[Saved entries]
- Opening Delimiter -
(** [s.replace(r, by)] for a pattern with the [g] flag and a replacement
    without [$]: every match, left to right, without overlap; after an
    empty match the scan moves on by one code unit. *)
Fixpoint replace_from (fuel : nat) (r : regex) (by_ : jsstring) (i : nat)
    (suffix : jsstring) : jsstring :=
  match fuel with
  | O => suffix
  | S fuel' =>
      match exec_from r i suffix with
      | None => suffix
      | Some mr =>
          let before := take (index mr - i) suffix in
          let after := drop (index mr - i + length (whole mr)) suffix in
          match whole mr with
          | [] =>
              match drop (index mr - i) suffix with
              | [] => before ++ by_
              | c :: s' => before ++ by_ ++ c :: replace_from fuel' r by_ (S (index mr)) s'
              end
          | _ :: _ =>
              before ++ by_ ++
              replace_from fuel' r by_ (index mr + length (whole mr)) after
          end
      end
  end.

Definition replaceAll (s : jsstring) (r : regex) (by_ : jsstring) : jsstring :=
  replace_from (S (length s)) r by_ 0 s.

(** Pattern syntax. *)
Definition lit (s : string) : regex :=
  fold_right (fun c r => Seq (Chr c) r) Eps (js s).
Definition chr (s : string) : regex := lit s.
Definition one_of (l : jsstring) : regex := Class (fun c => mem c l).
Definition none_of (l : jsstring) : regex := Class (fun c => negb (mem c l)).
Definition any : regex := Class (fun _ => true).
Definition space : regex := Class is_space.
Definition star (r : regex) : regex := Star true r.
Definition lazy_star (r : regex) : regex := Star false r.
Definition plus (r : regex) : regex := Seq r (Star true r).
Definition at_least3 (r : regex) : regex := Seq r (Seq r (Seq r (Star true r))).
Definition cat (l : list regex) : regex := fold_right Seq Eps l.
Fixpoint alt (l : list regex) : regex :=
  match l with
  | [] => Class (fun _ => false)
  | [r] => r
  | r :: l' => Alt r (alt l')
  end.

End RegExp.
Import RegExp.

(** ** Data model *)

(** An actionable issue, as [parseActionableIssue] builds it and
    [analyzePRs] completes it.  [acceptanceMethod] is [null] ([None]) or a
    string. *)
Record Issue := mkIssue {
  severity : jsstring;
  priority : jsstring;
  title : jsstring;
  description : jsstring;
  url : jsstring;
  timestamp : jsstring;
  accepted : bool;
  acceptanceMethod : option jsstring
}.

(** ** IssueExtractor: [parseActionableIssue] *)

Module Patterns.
- Closing Delimiter -
### REQUIRED WORK
Of the entries above, repeat exactly the lines between the line with "Definition none_of (l" and the line with "Definition star (r", inclusive, and no others.

### SOLUTION TO THE PROBLEM
Definition none_of (l : jsstring) : regex := Class (fun c => negb (mem c l)).
Definition any : regex := Class (fun _ => true).
Definition space : regex := Class is_space.
Definition star (r : regex) : regex := Star true r.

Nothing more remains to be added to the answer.